> Exercise goal: Repeat each entry verbatim.

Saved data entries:

(** The effect of mapping available memory from [va] up to [va']. *)
Record maps_usable (all : list addr_range_t) (m m' : mem) (pdir va va' : Z) : Prop := {
  mu_old : ∀ x, is_u32 x → x < va ∨ va' ≤ x → translate m' pdir x = translate m pdir x;
  mu_new : ∀ x, va ≤ x < va' → ∃ pa, translate m' pdir x = Some pa ∧ usable all pa;
}.

Lemma map_entry_spec all e fuel m c pdir va B :
  sane e → e ∈ all → ar_type e = ARDS_TYPE_AVAIL →
  space_wf m c pdir → room m c pdir B → (B ≤ 1023)%nat → Z.of_nat fuel = 1048576 →
  K_SPACE_END ≤ va → va `mod` 4096 = 0 → va + length_low e ≤ LARGE * Z.of_nat B →
  va ≤ base_addr_low e + length_low e →
  ∃ va' c' m',
    map_range (S fuel) m c pdir va
      (PAGE_ALIGN (if base_addr_low e <? va then va else base_addr_low e))
      (Z.land (base_addr_low e + length_low e) PAGE_MASK) = Ret (va', c', m') ∧
    va ≤ va' ≤ va + length_low e ∧ va' `mod` 4096 = 0 ∧
    space_wf m' c' pdir ∧ room m' c' pdir B ∧ same_area m c m' c' pdir ∧
    maps_usable all m m' pdir va va' ∧
    (base_addr_low e ≤ va → va' = (base_addr_low e + length_low e) / 4096 * 4096).
Proof.
  intros [Hl Hsane] Hin Hty Hs HR HB Hf Hva Hvm Hlim Hend.
  destruct (Hsane Hty) as [Hb Htop]. clear Hsane.
  change K_SPACE_END with 16777216 in *. unfold LARGE in *.
  set (st := if base_addr_low e <? va then va else base_addr_low e).
  assert (Hst : st = Z.max va (base_addr_low e)) by (unfold st; zbool; lia).
  destruct (PAGE_ALIGN_up st) as (Pm&Pl&Pt); [lia|].
  rewrite land_PAGE_MASK by (unfold is_u32; lia).
  set (en := base_addr_low e + length_low e) in *. set (p := PAGE_ALIGN st) in *.
  assert (Hen : en - en `mod` 4096 = en / 4096 * 4096) by (clear; dlia). rewrite Hen.
  destruct (decide (en / 4096 * 4096 ≤ p)) as [Hle|Hgt].
  { rewrite map_range_empty by done. exists va, c, m.
    assert (base_addr_low e ≤ va → va = en / 4096 * 4096).
    { intros Hba. assert (p = va) by (rewrite Hst, Z.max_l in Pl by lia; clear -Pl Pm Hvm; dlia).
      clear -H Hle Hvm Hend. dlia. }
    split_and!; try done; try lia. split; [done|lia]. }
  set (n := Z.to_nat ((en / 4096 * 4096 - p) / 4096)).
  assert (Hn : p + 4096 * Z.of_nat n = en / 4096 * 4096).
  { unfold n. rewrite Z2Nat.id by (clear -Hgt; dlia). clear -Hgt Pm. dlia. }
  assert (Henle : en / 4096 * 4096 ≤ en) by (clear; dlia).
  assert (Hlen : 4096 * Z.of_nat n ≤ length_low e) by (unfold en in *; lia).
  destruct (map_range_spec n (S fuel) m c pdir va p B) as (c'&m'&E&Hs'&HR'&Ha'&Ht');
    try done; try (unfold LARGE; lia).
  rewrite Hn in E. exists (va + 4096 * Z.of_nat n), c', m'.
  split; [done|]. split; [unfold en in *; lia|]. split; [clear -Hvm; dlia|].
  split_and!; try done.
  - split.
    + intros x Hx Ho. rewrite Ht' by done. by rewrite decide_False by lia.
    + intros x Hx. rewrite Ht' by (unfold is_u32; lia). rewrite decide_True by lia.
      eexists. split; [done|]. split; [change K_SPACE_END with 16777216; lia|].
      exists e. split_and!; try done; unfold en in *; lia.
  - intros Hba. assert (p = va); [|lia]. rewrite Hst, Z.max_l in Pl by lia.
    clear -Pl Pm Hvm. dlia.
Qed.

Lemma map_entries_spec all es : ∀ m c pdir va B,
  Forall sane es → (∀ e, e ∈ es → e ∈ all) →
  space_wf m c pdir → room m c pdir B → (B ≤ 1023)%nat →
  K_SPACE_END ≤ va → va `mod` 4096 = 0 → va + avail_total es ≤ LARGE * Z.of_nat B →
  ∃ va' c' m', map_entries es m c pdir va = Ret (va', c', m') ∧
    va ≤ va' ≤ va + avail_total es ∧ va' `mod` 4096 = 0 ∧
    space_wf m' c' pdir ∧ room m' c' pdir B ∧ same_area m c m' c' pdir ∧
    maps_usable all m m' pdir va va'.
Proof.
  induction es as [|e es IH]; intros m c pdir va B Hsane Hall Hs HR HB Hva Hvm Hlim.
  { exists va, c, m. cbn in *. split_and!; try done; try lia. split; [done|lia]. }
  apply Forall_cons in Hsane as [He Hes]. pose proof (avail_total_nonneg es Hes) as Ht0.
  cbn [map_entries avail_total] in *.
  destruct (Z.eqb_spec (ar_type e) ARDS_TYPE_AVAIL) as [Hty|Hty]; cbn [andb mbind res_bind]; last first.
  { destruct (IH m c pdir va B) as (va'&c'&m'&E&Hv'&H'); try done.
    { intros e' He'. apply Hall. by right. }
    exists va', c', m'. rewrite E. split; [done|]. split; [lia|done]. }
  pose proof He as [Hl Hsn]. destruct (Hsn Hty) as [Hb Htop].
  rewrite u32_small by (unfold is_u32; lia).
  destruct (Z.leb_spec va (base_addr_low e + length_low e)) as [Hle|Hgt]; cbn [mbind res_bind];
    last first.
  { destruct (IH m c pdir va B) as (va'&c'&m'&E&Hv'&H'); try done; [|lia|].
    { intros e' He'. apply Hall. by right. }
    exists va', c', m'. rewrite E. split; [done|]. split; [lia|done]. }
  assert (Hfuel : Z.of_nat (Z.to_nat 0x100000) = 1048576) by (rewrite Z2Nat.id; lia).
  set (fuel := Z.to_nat 0x100000) in *. clearbody fuel.
  destruct (map_entry_spec all e fuel m c pdir va B)
    as (va1&c1&m1&->&Hv1&Hm1&Hs1&HR1&Ha1&[Mo Mn]&_); try done; [apply Hall; left|lia|].
  cbn [mbind res_bind].
  destruct (IH m1 c1 pdir va1 B) as (va'&c'&m'&E&Hv'&Hm'&Hs'&HR'&Ha'&[Mo' Mn']); try done; try lia.
  { intros e' He'. apply Hall. by right. }
  exists va', c', m'. rewrite E. split_and!; try done; try lia.
  - by apply (same_area_trans _ _ m1 c1).
  - split.
    + intros x Hx Ho. rewrite Mo' by (done || lia). apply Mo; [done|lia].
    + intros x Hx. destruct (decide (x < va1)) as [Hlt|]; [|apply Mn'; lia].
      destruct (Mn x ltac:(lia)) as (pa&E1&Hu). exists pa. split; [|done].
      rewrite Mo'; [done| |lia]. unfold LARGE in *. change K_SPACE_END with 16777216 in *.
      unfold is_u32. lia.
Qed.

> Written answer:
(** The effect of mapping available memory from [va] up to [va']. *)
Record maps_usable (all : list addr_range_t) (m m' : mem) (pdir va va' : Z) : Prop := {
  mu_old : ∀ x, is_u32 x → x < va ∨ va' ≤ x → translate m' pdir x = translate m pdir x;
  mu_new : ∀ x, va ≤ x < va' → ∃ pa, translate m' pdir x = Some pa ∧ usable all pa;
}.

Lemma map_entry_spec all e fuel m c pdir va B :
  sane e → e ∈ all → ar_type e = ARDS_TYPE_AVAIL →
  space_wf m c pdir → room m c pdir B → (B ≤ 1023)%nat → Z.of_nat fuel = 1048576 →
  K_SPACE_END ≤ va → va `mod` 4096 = 0 → va + length_low e ≤ LARGE * Z.of_nat B →
  va ≤ base_addr_low e + length_low e →
  ∃ va' c' m',
    map_range (S fuel) m c pdir va
      (PAGE_ALIGN (if base_addr_low e <? va then va else base_addr_low e))
      (Z.land (base_addr_low e + length_low e) PAGE_MASK) = Ret (va', c', m') ∧
    va ≤ va' ≤ va + length_low e ∧ va' `mod` 4096 = 0 ∧
    space_wf m' c' pdir ∧ room m' c' pdir B ∧ same_area m c m' c' pdir ∧
    maps_usable all m m' pdir va va' ∧
    (base_addr_low e ≤ va → va' = (base_addr_low e + length_low e) / 4096 * 4096).
Proof.
  intros [Hl Hsane] Hin Hty Hs HR HB Hf Hva Hvm Hlim Hend.
  destruct (Hsane Hty) as [Hb Htop]. clear Hsane.
  change K_SPACE_END with 16777216 in *. unfold LARGE in *.
  set (st := if base_addr_low e <? va then va else base_addr_low e).
  assert (Hst : st = Z.max va (base_addr_low e)) by (unfold st; zbool; lia).
  destruct (PAGE_ALIGN_up st) as (Pm&Pl&Pt); [lia|].
  rewrite land_PAGE_MASK by (unfold is_u32; lia).
  set (en := base_addr_low e + length_low e) in *. set (p := PAGE_ALIGN st) in *.
  assert (Hen : en - en `mod` 4096 = en / 4096 * 4096) by (clear; dlia). rewrite Hen.
  destruct (decide (en / 4096 * 4096 ≤ p)) as [Hle|Hgt].
  { rewrite map_range_empty by done. exists va, c, m.
    assert (base_addr_low e ≤ va → va = en / 4096 * 4096).
    { intros Hba. assert (p = va) by (rewrite Hst, Z.max_l in Pl by lia; clear -Pl Pm Hvm; dlia).
      clear -H Hle Hvm Hend. dlia. }
    split_and!; try done; try lia. split; [done|lia]. }
  set (n := Z.to_nat ((en / 4096 * 4096 - p) / 4096)).
  assert (Hn : p + 4096 * Z.of_nat n = en / 4096 * 4096).
  { unfold n. rewrite Z2Nat.id by (clear -Hgt; dlia). clear -Hgt Pm. dlia. }
  assert (Henle : en / 4096 * 4096 ≤ en) by (clear; dlia).
  assert (Hlen : 4096 * Z.of_nat n ≤ length_low e) by (unfold en in *; lia).
  destruct (map_range_spec n (S fuel) m c pdir va p B) as (c'&m'&E&Hs'&HR'&Ha'&Ht');
    try done; try (unfold LARGE; lia).
  rewrite Hn in E. exists (va + 4096 * Z.of_nat n), c', m'.
  split; [done|]. split; [unfold en in *; lia|]. split; [clear -Hvm; dlia|].
  split_and!; try done.
  - split.
    + intros x Hx Ho. rewrite Ht' by done. by rewrite decide_False by lia.
    + intros x Hx. rewrite Ht' by (unfold is_u32; lia). rewrite decide_True by lia.
      eexists. split; [done|]. split; [change K_SPACE_END with 16777216; lia|].
      exists e. split_and!; try done; unfold en in *; lia.
  - intros Hba. assert (p = va); [|lia]. rewrite Hst, Z.max_l in Pl by lia.
    clear -Pl Pm Hvm. dlia.
Qed.

Lemma map_entries_spec all es : ∀ m c pdir va B,
  Forall sane es → (∀ e, e ∈ es → e ∈ all) →
  space_wf m c pdir → room m c pdir B → (B ≤ 1023)%nat →
  K_SPACE_END ≤ va → va `mod` 4096 = 0 → va + avail_total es ≤ LARGE * Z.of_nat B →
  ∃ va' c' m', map_entries es m c pdir va = Ret (va', c', m') ∧
    va ≤ va' ≤ va + avail_total es ∧ va' `mod` 4096 = 0 ∧
    space_wf m' c' pdir ∧ room m' c' pdir B ∧ same_area m c m' c' pdir ∧
    maps_usable all m m' pdir va va'.
Proof.
  induction es as [|e es IH]; intros m c pdir va B Hsane Hall Hs HR HB Hva Hvm Hlim.
  { exists va, c, m. cbn in *. split_and!; try done; try lia. split; [done|lia]. }
  apply Forall_cons in Hsane as [He Hes]. pose proof (avail_total_nonneg es Hes) as Ht0.
  cbn [map_entries avail_total] in *.
  destruct (Z.eqb_spec (ar_type e) ARDS_TYPE_AVAIL) as [Hty|Hty]; cbn [andb mbind res_bind]; last first.
  { destruct (IH m c pdir va B) as (va'&c'&m'&E&Hv'&H'); try done.
    { intros e' He'. apply Hall. by right. }
    exists va', c', m'. rewrite E. split; [done|]. split; [lia|done]. }
  pose proof He as [Hl Hsn]. destruct (Hsn Hty) as [Hb Htop].
  rewrite u32_small by (unfold is_u32; lia).
  destruct (Z.leb_spec va (base_addr_low e + length_low e)) as [Hle|Hgt]; cbn [mbind res_bind];
    last first.
  { destruct (IH m c pdir va B) as (va'&c'&m'&E&Hv'&H'); try done; [|lia|].
    { intros e' He'. apply Hall. by right. }
    exists va', c', m'. rewrite E. split; [done|]. split; [lia|done]. }
  assert (Hfuel : Z.of_nat (Z.to_nat 0x100000) = 1048576) by (rewrite Z2Nat.id; lia).
  set (fuel := Z.to_nat 0x100000) in *. clearbody fuel.
  destruct (map_entry_spec all e fuel m c pdir va B)
    as (va1&c1&m1&->&Hv1&Hm1&Hs1&HR1&Ha1&[Mo Mn]&_); try done; [apply Hall; left|lia|].
  cbn [mbind res_bind].
  destruct (IH m1 c1 pdir va1 B) as (va'&c'&m'&E&Hv'&Hm'&Hs'&HR'&Ha'&[Mo' Mn']); try done; try lia.
  { intros e' He'. apply Hall. by right. }
  exists va', c', m'. rewrite E. split_and!; try done; try lia.
  - by apply (same_area_trans _ _ m1 c1).
  - split.
    + intros x Hx Ho. rewrite Mo' by (done || lia). apply Mo; [done|lia].
    + intros x Hx. destruct (decide (x < va1)) as [Hlt|]; [|apply Mn'; lia].
      destruct (Mn x ltac:(lia)) as (pa&E1&Hu). exists pa. split; [|done].
      rewrite Mo'; [done| |lia]. unfold LARGE in *. change K_SPACE_END with 16777216 in *.
      unfold is_u32. lia.
Qed.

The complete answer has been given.